When he’d realized what he’d done, he killed Constantine with his bare hands. By the time Ambrose had pulled him away, their father was unrecognizable. They’d burned the bodies, and Ambrose told the royal council the King and Queen had been assassinated.

They were buried side by side and Dimitri hated his father’s proximity. He shoved his wing over the grass, scattering chunks of Constantine’s headstone across the orchard.

“I have a wife. I think you would have gotten along with her,” Dimitri said, reminiscing over all the times his mother had instructed, Let the serpents guide you.

Dimitri devoted himself to the God of Conquest and Blood. He’d prayed and left tributes, believing if he proved his loyalty to Vinceret, his curse would one day be lifted.

The curse Astrid insisted was a blessing from the Three-Faced Mother.

“She’s overturned the decree of the Blood-Curse Plague. The royal council is afraid of her.” Dimitri chuckled. “I didn’t have to kill any of them. She wants to teach the Death Spirits to control their magic like you taught me.”
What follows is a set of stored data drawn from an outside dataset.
(* ===== verification/ManagerClient.v ===== *)
(** * ManagerClient: the manager over a backend that keeps the contract

    What a client of [storage_manager.c] gets when the primary backend satisfies
    [StorageBackend]: reads and writes through the manager refine the abstract
    file system of that backend, and the manager's own state changes only in its
    statistics. Nothing is assumed of the other registered backends. *)

From stdpp Require Import base numbers list strings gmap.
From S2P Require Import XDevice Prelude Libc StorageInterface StorageSpec StorageManager.
Local Open Scope Z_scope.

Section client.
Context {E W P : Type} {vt : storage_vtable E W P} {B : StorageBackend vt}.
Implicit Types (s : mem E W P) (m : storage_manager_t) (i : iface P).

(** The registered object of the primary type is [i], it uses the function table
    [vt] and it is initialised. *)
Definition serves s m i : Prop :=
  ∃ ls types k l,
    manager_wf s m ls types ∧ ls !! k = Some l ∧ types !! k = Some (sm_primary_backend m) ∧
    mem_heap s !! l = Some (mk_storage_interface i vt) ∧ st_inv (mem_world s) i.

Definition served_files s i : gmap string block := st_files (mem_world s) i.

Lemma call_health_inv e s l i :
  mem_heap s !! l = Some (mk_storage_interface i vt) → st_inv (mem_world s) i →
  call_health e s l = Some (true, s).
Proof.
  intros Hl Hinv. unfold call_health. rewrite Hl. cbn.
  destruct (st_health e (mem_world s) i Hinv) as (f&->&->). cbn.
  rewrite insert_id by done. by destruct s.
Qed.

(** The account of a call touches the statistics only. *)
Lemma manager_wf_account s m ls types is_read ret size me :
  manager_wf s m ls types → manager_wf s (account m is_read ret size me) ls types.
Proof. unfold account, update_stats. intros. by split_ifs. Qed.

Lemma account_primary m is_read ret size me :
  sm_primary_backend (account m is_read ret size me) = sm_primary_backend m.
Proof. unfold account, update_stats. by split_ifs. Qed.

(** The primary object after a call that keeps its invariant. *)
Lemma serves_update s m l i i' w' ls types (k : nat) is_read ret size me :
  manager_wf s m ls types → ls !! k = Some l → types !! k = Some (sm_primary_backend m) →
  mem_heap s !! l = Some (mk_storage_interface i vt) →
  st_inv w' i' → if_type i' = if_type i →
  serves (mk_mem (<[l := mk_storage_interface i' vt]> (mem_heap s)) w')
         (account m is_read ret size me) i'.
Proof.
  intros (Hreg&Hty&Hnd) Hk Ht Hl Hinv Hti.
  exists ls, types, k, l. rewrite account_primary. split_and!; try done.
  - apply manager_wf_account. split_and!; [done| |done].
    eapply types_update; [|done]. intros l'.
    by apply (type_of_update s l (mk_storage_interface i vt) w' i').
  - cbn. by rewrite lookup_insert_eq.
Qed.

Lemma select_serves e s m i :
  serves s m i →
  ∃ ls types k l, select_backend e s m = Some (Some l, s) ∧
    manager_wf s m ls types ∧ ls !! k = Some l ∧ types !! k = Some (sm_primary_backend m) ∧
    mem_heap s !! l = Some (mk_storage_interface i vt) ∧ st_inv (mem_world s) i.
Proof.
  intros (ls&types&k&l&Hwf&Hk&Ht&Hl&Hinv). exists ls, types, k, l. split_and!; try done.
  eapply select_primary; try done. by eapply call_health_inv.
Qed.

(** A write within the limits either succeeds with the specified effect on the
    primary's files, or fails and changes none of them. *)
Lemma manager_write_spec me (e : nat → E) s m i path off d :
  serves s m i → st_path_ok path → 0 <= off → 0 < blen d → off + blen d <= st_limit →
  ∃ ret s' i',
    storage_manager_write me e s (Some m) (Some path) off (Some d) (blen d) =
      Some (ret, Some (account m false ret (blen d) me), s') ∧
    serves s' (account m false ret (blen d) me) i' ∧
    (ret = error_code XDEVICE_OK ∧
       served_files s' i' = spec_write_file (served_files s i) path off d
     ∨ ret ≠ error_code XDEVICE_OK ∧ served_files s' i' = served_files s i) ∧
    (st_ready (e 24%nat) (mem_world s) i path → ret = error_code XDEVICE_OK).
Proof.
  intros Hs Hp Hoff Hd Hlim.
  destruct (select_serves e s m i Hs) as (ls&types&k&l&Hsel&Hwf&Hk&Ht&Hl&Hinv).
  destruct (st_write (e 24%nat) (mem_world s) i path off d Hinv Hp Hoff Hd Hlim)
    as (f&ret&w'&i'&Hf&Hcall&Hinv'&Hti&Hout&Hready).
  unfold storage_manager_write. rewrite (proj2 (Z.eqb_neq _ _)) by lia.
  rewrite Hsel. cbn. rewrite Hl. cbn. rewrite Hf. cbn. rewrite Hcall. cbn.
  do 3 eexists. split; [done|]. split_and!; [|done|done].
  by eapply serves_update.
Qed.

(** A read within the limits returns and changes no file; of bytes the primary's
    file has it returns them. *)
Lemma manager_read_spec me (e : nat → E) s m i path off n buf :
  serves s m i → st_path_ok path → 0 <= off → 0 < n → off + n <= st_limit → blen buf = n →
  ∃ ret s' i' buf',
    storage_manager_read me e s (Some m) (Some path) off (Some buf) n =
      Some (ret, Some (account m true ret n me), s', Some buf') ∧
    serves s' (account m true ret n me) i' ∧ served_files s' i' = served_files s i ∧
    blen buf' = n ∧
    (∀ c, served_files s i !! path = Some c → off + n <= blen c →
       ret = error_code XDEVICE_OK ∧ buf' = spec_read c off n) ∧
    (blen (default [] (served_files s i !! path)) <= off → ret ≠ error_code XDEVICE_OK).
Proof.
  intros Hs Hp Hoff Hn Hin Hbuf.
  destruct (select_serves e s m i Hs) as (ls&types&k&l&Hsel&Hwf&Hk&Ht&Hl&Hinv).
  destruct (st_read (e 24%nat) (mem_world s) i path off n buf)
    as (f&ret&w'&i'&buf'&Hf&Hcall&Hinv'&Hti&Hfs&Hlen&Hfull&Hpast); try done.
  unfold storage_manager_read. rewrite (proj2 (Z.eqb_neq _ _)) by lia.
  rewrite Hsel. cbn. rewrite Hl. cbn. rewrite Hf. cbn. rewrite Hcall. cbn.
  do 4 eexists. split; [done|]. split; [by eapply serves_update|]. by split_and!.
Qed.

(** ** Sequences of operations *)

(** One read or write through the manager. The buffer of a read starts out with
    unspecified bytes [junk]. *)
Definition manager_fs_op me (e : nat → E) s m (op : fs_op)
    : option (fs_result * option storage_manager_t * mem E W P) :=
  match op with
  | FsWrite path off d =>
      '(ret, m, s) ← storage_manager_write me e s (Some m) (Some path) off (Some d) (blen d);
      Some ((ret, None), m, s)
  | FsRead path off n =>
      let buf := junk me <$> seq 0 (Z.to_nat n) in
      '(ret, m, s, buf) ← storage_manager_read me e s (Some m) (Some path) off (Some buf) n;
      Some ((ret, buf), m, s)
  end.

(** The k-th operation uses the environments [me k] and [e k]. *)
Fixpoint manager_fs_run (me : nat → call_env) (e : nat → nat → E) s m (ops : list fs_op) (k : nat)
    : option (list fs_result * storage_manager_t * mem E W P) :=
  match ops with
  | [] => Some ([], m, s)
  | op :: ops =>
      '(r, mo, s) ← manager_fs_op (me k) (e k) s m op;
      m ← mo;
      '(rs, m, s) ← manager_fs_run me e s m ops (S k);
      Some (r :: rs, m, s)
  end.

(** The range an operation accesses is within the limits. *)
Definition fs_op_ok (op : fs_op) : Prop :=
  match op with
  | FsWrite path off d => st_path_ok path ∧ 0 <= off ∧ 0 < blen d ∧ off + blen d <= st_limit
  | FsRead path off n => st_path_ok path ∧ 0 <= off ∧ 0 < n ∧ off + n <= st_limit
  end.

Lemma manager_fs_op_spec me (e : nat → E) s m i op :
  serves s m i → fs_op_ok op →
  ∃ r m' s' i', manager_fs_op me e s m op = Some (r, Some m', s') ∧
    fs_step (served_files s i) op r (served_files s' i') ∧ serves s' m' i'.
Proof.
  intros Hs. destruct op as [path off d|path off n]; intros (Hp&Hoff&Hn&Hlim); cbn.
  - destruct (manager_write_spec me e s m i path off d) as (ret&s'&i'&->&Hs'&Hout&_); try done.
    cbn. eexists _, _, s', i'. split; [done|]. split; [|done].
    destruct Hout as [[-> ->]|[Hr ->]]; by constructor.
  - destruct (manager_read_spec me e s m i path off n (junk me <$> seq 0 (Z.to_nat n)))
      as (ret&s'&i'&buf'&->&Hs'&Hfs&Hlen&Hfull&Hpast); try done.
    { unfold blen. rewrite length_fmap, length_seq. lia. }
    cbn. eexists _, _, s', i'. split; [done|]. split; [|done]. rewrite Hfs.
    by apply read_outcome_step.
Qed.

Lemma manager_fs_run_spec me (e : nat → nat → E) s m i ops k :
  serves s m i → Forall fs_op_ok ops →
  ∃ rs m' s' i', manager_fs_run me e s m ops k = Some (rs, m', s') ∧
    fs_trace (served_files s i) ops rs (served_files s' i') ∧ serves s' m' i'.
Proof.
  intros Hs Hok. revert s m i k Hs.
  induction Hok as [|op ops Hop _ IH]; intros s m i k Hs; cbn.
  { exists [], m, s, i. split; [done|]. split; [constructor|done]. }
  destruct (manager_fs_op_spec (me k) (e k) s m i op Hs Hop) as (r&m1&s1&i1&->&Hstep&Hs1). cbn.
  destruct (IH s1 m1 i1 (S k) Hs1) as (rs&m'&s'&i'&->&Htr&Hs'). cbn.
  exists (r :: rs), m', s', i'. split; [done|]. split; [by econstructor|done].
Qed.

End client.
“I’ll teach them to hold the more dangerous aspects of their magic,” Dimitri said as he stood. He smoothed his hand over her headstone. She’d been buried in Ledivion custom, but he knew her heart had always remained in Clorea with the Three-Faced Mother.

Dimitri took to the sky with a powerful beat of his wings. The air cooled drastically as he flew beyond the magic stitched into the orchard by the earth and fire weavers. He landed in the snowy courtyard adjacent to the temple he’d built for Astrid.

He passed parishioners as he entered the temple. Snakes covered the floor behind the towering statues of three robed females, while others basked in the sun streaming through the windows on the pews.

Astrid’s white cobra glutted itself on red meat strewn over the altar as an offering. Dimitri wondered if his wife placed him there and moved to an unoccupied space to the side of the altar. He lowered to one knee.

Mothers, hear me. Thank you for blessing me with your most cunning daughter.